If President Trump’s National Security Adviser, Gen. H.R. McMaster has his way, up to 50,000 ground troops will be deployed in Syria; but that would constitute a remarkable escalation in hostilities — particularly after Trump catapulted the U.S. directly into the fraught conflict with the launch of 59 Tomahawk missiles against a Syrian air base in retaliation for an alleged chemical weapons attack on civilians.
It isn’t as if tens of thousands of American troops would be well-received by President Bashar al-Assad, whose ally, Russia — actively fighting an intricate web of terror groups for control of the nation — has been embroiled in a volatile proxy war with the United States.
Antiwar.com’s Jason Ditz explains,
“When President Trump took office, Syria had only about 300-400 US troops present, and while that number has grown significantly (exact figures are no longer provided by the Pentagon), a 50,000 troop deployment would be both shocking and have a huge impact on the region, likely sparking a major backlash from Syria, who has not invited US troops to operate in their territory in the first place.”
A troop deployment of that magnitude could also risk putting Washington in direct conflict with Moscow — feasibly acting as the catalyst for world war. Not to mention, it would be a substantial departure from Trump’s statement to Fox Business News,
“We’re not going into Syria.”
And as Bloomberg reports, McMaster’s strategy hasn’t necessarily been well-received by others in the Trump administration:
“McMaster himself has found resistance to a more robust ground troop presence in Syria. In two meetings since the end of February of Trump’s national security cabinet, known as the principals’ committee, Trump’s top advisers have failed to reach consensus on the Islamic State strategy. The White House and administration officials say Secretary of Defense James Mattis, Chairman of the Joint Chiefs of Staff Joseph Dunford and General Joseph Votel, who is in charge of U.S. Central Command, oppose sending more conventional forces into Syria. Meanwhile, White House senior strategist Stephen Bannon has derided McMaster to his colleagues as trying to start a new Iraq War, according to these sources.”
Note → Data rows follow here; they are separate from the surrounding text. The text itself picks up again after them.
(* ===== verification/SandboxNode.v ===== *)
(** * The public sandbox API on a single node ([crates/single-node/src/sandbox_api.rs])

    [AppleVzBackend]: templates and warm pools of its own over the node of
    [Backend], which keeps the sessions and the snapshots.  The files of a
    sandbox are reached through shell commands.  What clock and disk show is
    read from the [Readings], one after the other; the registries' locks are
    never poisoned (nothing under them panics) and not modelled; the counter of
    the sandbox identities, a u64, is taken to stay below its limit. *)
From S2P Require Import Prelude HostPaths HostFs BTree Types Capacity E2bWire E2bRegistry E2bRoutes SessionFiles EnvdHttp Scheduler NodeState DiskGuard Envd Backend SandboxApi.
Import Sizes.

(** ** State *)
Record Readings := mk_readings { rd_surroundings : nat -> Surroundings; rd_now_utc : nat -> Z }.
Record AppleVzBackend (D : Type) := mk_vz {
  vz_inner : Node D;
  vz_templates : strmap Sb.PreparedTemplate;
  vz_warm_pools : strmap (list string);
  vz_next_sandbox : Z;
  vz_readings : Readings
}.
Arguments mk_vz {D} vz_inner vz_templates vz_warm_pools vz_next_sandbox vz_readings.
Arguments vz_inner {D} a.
Arguments vz_templates {D} a.
Arguments vz_warm_pools {D} a.
Arguments vz_next_sandbox {D} a.
Arguments vz_readings {D} a.
Definition from_single_node {D} (n : Node D) (r : Readings) : AppleVzBackend D := mk_vz n ∅ ∅ 0 r.
Definition VM (D A : Type) : Type := AppleVzBackend D -> AppleVzBackend D * result Sb.Error A.
#[global] Instance VM_ret {D} : MRet (VM D) := fun A a v => (v, Ok a).
#[global] Instance VM_bind {D} : MBind (VM D) := fun A B k m v =>
  match m v with (v', Ok a) => k a v' | (v', Err e) => (v', Err e) end.

(** ** Errors *)
Definition backend_name : string := "apple-vz".
Definition node_error_display (e : Error) : string :=
  match e with
  | InvalidRequest m => "invalid single-node runtime request: " +:+ m
  | UnsupportedCapability m => "unsupported single-node runtime capability: " +:+ m
  | CapacityRejected m => "single-node runtime capacity rejected operation: " +:+ m
  | DiskPressure m => "single-node runtime disk pressure: " +:+ m
  | SandboxNotFound m => "single-node sandbox not found: " +:+ m
  | SnapshotNotFound m => "single-node snapshot not found: " +:+ m
  | Conflict m => "single-node runtime conflict: " +:+ m
  | TemplateBuildFailed m => "single-node template build failed: " +:+ m
  | RuntimeLaunchFailed m => "single-node runtime launch failed: " +:+ m
  | RuntimeCommandFailed m => "single-node runtime command failed: " +:+ m
  | StatePersistenceFailed m => "single-node runtime state persistence failed: " +:+ m
  | ProtocolFailure m => "single-node runtime protocol failure: " +:+ m
  end.
Definition map_error (operation : string) (e : Error) : Sb.Error :=
  match e with
  | UnsupportedCapability reason => Sb.UnsupportedCapability operation Sb.RuntimeCreate (Sb.Permanent reason)
  | SandboxNotFound id => Sb.NotFound operation Sb.RkSandbox id
  | SnapshotNotFound id => Sb.NotFound operation Sb.RkSnapshot id
  | CapacityRejected reason => Sb.CapacityRejected operation backend_name reason Sb.Unknown
  | DiskPressure reason => Sb.CapacityRejected operation backend_name reason Sb.Retryable
  | Conflict id => Sb.AlreadyExists operation Sb.RkSandbox id
  | other => Sb.BackendFailure operation backend_name (node_error_display other) Sb.Unknown
  end.
Definition process_backend_failure (operation : string) (e : BackendError) : Sb.Error :=
  Sb.ProcessFailure operation None None (backend_display e) Sb.Unknown.
Definition filesystem_failure (operation : string) (path : option string) (reason : string) : Sb.Error :=
  Sb.FilesystemFailure operation None path reason Sb.Unknown.

(** ** Capabilities *)
Definition capabilities : Sb.Capabilities :=
  foldl (fun c n => Sb.with_supported n c)
    (Sb.all_unsupported (Sb.Permanent "Apple/VZ single-node adapter does not implement this capability yet"))
    [Sb.TemplatePrepare; Sb.TemplateDataPlaneNone; Sb.RuntimeCreate; Sb.RuntimeAttach; Sb.RuntimeList; Sb.RuntimeDeadline;
     Sb.SandboxStop; Sb.SandboxKill; Sb.SandboxDelete; Sb.SnapshotCapture; Sb.SnapshotDelete; Sb.ProcessRun; Sb.ProcessStart;
     Sb.ProcessStream; Sb.ProcessStdin; Sb.ProcessSignal; Sb.FilesystemRead; Sb.FilesystemWrite; Sb.FilesystemCopyIn;
     Sb.FilesystemCopyOut; Sb.FilesystemList; Sb.WarmPoolPrewarm; Sb.WarmPoolCheckout].

(** ** Identifiers *)
Definition sanitize_id_value (raw : string) : string :=
  let cleaned := String.string_of_list_ascii ((fun b => if Sb.is_id_byte b then b else "_"%char) <$> bytes raw) in
  String.substring 0 64 (trim_matches "_" cleaned).
Definition source_reference (s : Sb.TemplateSource) : option string :=
  match s with Sb.Oci reference => Some reference | Sb.Git url => Some url | Sb.Local path => Some path end.
Definition template_id_from_source (s : Sb.TemplateSource) : string :=
  sanitize_id_value (match source_reference s with Some r => r | None => "template"%string end).
Definition warm_pool_key (template_id : string) : result Sb.Error string := Sb.new_id "warm-pool key" ("template-" +:+ template_id).
Definition default_resources : SandboxResources := resources_new 2 (gib 8).
Definition single_node_resources (r : Sb.SandboxResources) : SandboxResources :=
  resources_new r.(Sb.rs_vcpus) (size_bytes r.(Sb.rs_memory_bytes)).

Section Node.
Context {D : Type} `{RuntimeDriver D}.
Context `{Json (list ActiveSessionRecord), Json (list SnapshotRecord), Json Logs}.
Abbreviation M := (VM D).
Definition raise {A} (e : Sb.Error) : M A := fun v => (v, Err e).
Definition lift {A} (r : result Sb.Error A) : M A := fun v => (v, r).
Definition set_inner (n : Node D) (v : AppleVzBackend D) : AppleVzBackend D :=
  mk_vz n v.(vz_templates) v.(vz_warm_pools) v.(vz_next_sandbox) v.(vz_readings).
Definition set_templates (t : strmap Sb.PreparedTemplate) (v : AppleVzBackend D) : AppleVzBackend D :=
  mk_vz v.(vz_inner) t v.(vz_warm_pools) v.(vz_next_sandbox) v.(vz_readings).
Definition set_warm (w : strmap (list string)) (v : AppleVzBackend D) : AppleVzBackend D :=
  mk_vz v.(vz_inner) v.(vz_templates) w v.(vz_next_sandbox) v.(vz_readings).
(** [self.inner.m().map_err(|error| Self::map_error(operation, error))]. *)
Definition inner {A} (operation : string) (m : BM D A) : M A := fun v =>
  let '(n, r) := m v.(vz_inner) in (set_inner n v, map_err (map_error operation) r).
Definition templates : M (strmap Sb.PreparedTemplate) := fun v => (v, Ok v.(vz_templates)).
Definition surroundings : M Surroundings := fun v =>
  (mk_vz v.(vz_inner) v.(vz_templates) v.(vz_warm_pools) v.(vz_next_sandbox)
     (mk_readings (fun k => v.(vz_readings).(rd_surroundings) (S k)) v.(vz_readings).(rd_now_utc)),
   Ok (v.(vz_readings).(rd_surroundings) O)).
Definition now_utc : M Z := fun v =>
  (mk_vz v.(vz_inner) v.(vz_templates) v.(vz_warm_pools) v.(vz_next_sandbox)
     (mk_readings v.(vz_readings).(rd_surroundings) (fun k => v.(vz_readings).(rd_now_utc) (S k))),
   Ok (v.(vz_readings).(rd_now_utc) O)).
Definition next_sandbox_id : M string := fun v =>
  let next := v.(vz_next_sandbox) + 1 in
  (mk_vz v.(vz_inner) v.(vz_templates) v.(vz_warm_pools) next v.(vz_readings),
   Sb.new_id "sandbox id" ("sbx_firkin_" +:+ print_dec next)).
Definition active_records : BM D (list ActiveSessionRecord) := on_state (fun _ => on_store load_active).
Definition snapshot_records : BM D (list SnapshotRecord) := on_state (fun _ => on_store load_snapshots).

(** ** Templates *)
Definition register (id : string) (prepared : Sb.PreparedTemplate) : M Sb.PreparedTemplate := fun v =>
  (set_templates (<[id := prepared]> v.(vz_templates)) v, Ok prepared).
Definition prepare_template (spec : Sb.TemplateSpec) : M Sb.PreparedTemplate :=
  match spec.(Sb.ts_data_plane) with
  | Sb.DataPlaneEnvd e =>
      match e.(Sb.ed_provisioning) with
      | Sb.Inject => raise (Sb.PrepareFailure (Sb.EnvdMissing (source_reference spec.(Sb.ts_source))))
      | Sb.AlreadyPresent => raise (Sb.PrepareFailure (Sb.UnsupportedImageConfig
                               "single-node Apple/VZ adapter cannot verify preinstalled envd yet"))
      end
  | Sb.DataPlaneNone =>
      (* [unwrap_or]: the identity of the source is made, and may be refused, in any case *)
      own ← lift (Sb.new_id "template id" (template_id_from_source spec.(Sb.ts_source)));
      let id := match spec.(Sb.ts_id) with Some id => id | None => own end in
      now ← now_utc;
      register id (Sb.prepared_new now id spec.(Sb.ts_source) Sb.InfoNone)
  end.
Definition get_template (id : string) : M Sb.TemplateInfo :=
  ts ← templates;
  match ts !! id with
  | None => raise (Sb.NotFound "get template" Sb.RkTemplate id)
  | Some t => now ← now_utc; mret (Sb.mk_template_info t.(Sb.pt_id) Sb.TplReady t.(Sb.pt_source) t.(Sb.pt_data_plane) (Some now))
  end.
Fixpoint get_templates (ids : list string) : M (list Sb.TemplateInfo) :=
  match ids with [] => mret [] | id :: ids => t ← get_template id; ts ← get_templates ids; mret (t :: ts) end.
Definition list_templates : M (list Sb.TemplateInfo) := ts ← templates; get_templates (fst <$> entries ts).
Definition delete_template (id : string) : M unit := fun v => (set_templates (delete id v.(vz_templates)) v, Ok tt).
Definition runtime_template_id (template_id : string) : M string :=
  ts ← templates;
  match ts !! template_id with
  | None => raise (Sb.NotFound "resolve runtime template" Sb.RkTemplate template_id)
  | Some t =>
      match t.(Sb.pt_source) with
      | Sb.Oci reference => mret reference
      | Sb.Git url => raise (Sb.PrepareFailure (Sb.UnsupportedImageConfig
                         ("single-node Apple/VZ adapter cannot create Git template source " +:+ bt url)))
      | Sb.Local path => raise (Sb.PrepareFailure (Sb.UnsupportedImageConfig
                         ("single-node Apple/VZ adapter cannot create local template source " +:+ bt path)))
      end
  end.
Definition is_source (runtime_template : string) (p : string * Sb.PreparedTemplate) : bool :=
  match p.2.(Sb.pt_source) with Sb.Oci reference => String.eqb reference runtime_template | _ => false end.
Definition public_template_id_for_runtime (runtime_template : string) : M string :=
  ts ← templates;
  match List.find (is_source runtime_template) (entries ts) with
  | Some (id, _) => mret id
  | None => lift (Sb.new_id "template id" (sanitize_id_value runtime_template))
  end.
Trump’s first national security adviser, Ret. Lt. General Michael Flynn, had — as many others — sought to avoid increased troop presence in Syria’s complex war, as it would pit U.S. personnel against militants of the Islamic State and iterations of al-Qaeda, as well as the Russian and Syrian militaries.
McMaster’s opponents feel an amplified version of former President Obama’s plans to fight ISIL — airstrikes in conjunction with special forces operations, including the training of local fighters — presents the most efficacious strategy to deal with Syria’s murky morass of hostile entities.
Bloomberg notes top Pentagon brass seek to loosen rules of engagement for special forces, including providing them additional air support, such as attack helicopters, for future operations against the self-proclaimed caliphate.
But that would require reliance on groups with personal agendas in Syria — like Kurdish militias.
Retired four-star U.S. Army General Jack Keane — who is close to McMaster but did not speak for the general — told Bloomberg’s senior national security correspondent, Eli Lake, that while the Kurds have indeed actively fought ISIL, Arab forces have been primarily focused on fighting the Assad regime.
“Our special operations guys believe rightfully so that this was a proven force that could fight,” Keane told Lake of the Kurdish fighters. “While this makes sense tactically, it doesn’t make sense strategically. Those are Arab lands, and the Arabs are not going to put up with Syrian Kurds retaking Arab lands. Whenever you select a military option, you have got to determine what political end state will this support. Regrettably this option puts us back to the drawing board.”
Turkish President Recep Tayyip Erdoğan has expressed marked ambivalence over the U.S. arming and training to Syrian Kurds — whom he believes allied with Turkey’s Kurdish separatist rebels — as those assets could hastily be turned against the Turkish government. And that perception is high-risk for the U.S. military, which requires access to Turkey’s Incirlik air base to fly sorties against the Islamic State in Syria and elsewhere in the region.
Keane feels the U.S. would be better served accepting the assistance of Sunni Arab coalition forces in fighting the Islamic State. But that could further exacerbate tensions with Shi’a fighters, as well as with the Assad regime.
Although two unnamed and unverifiable sources told Lake the 50,000 troops figure is being debated behind closed doors, an explosive report circulated widely online, which cited that figure as 150,000 troops, is wildly exaggerated and not at all legitimate.
Every possible solution to the issue of Syria — where the U.S. seeks to depose Assad, while combating the insidious Islamic State — is now being deliberated.
With Trump’s schizophrenic amplifications of tension peppered with an almost dismissive tone on the threat presented by Assad remaining in power, whether or not McMaster’s desired 50,000 U.S. military personnel will actually be deployed to war-ravaged Syria remains an open — and crucial — question.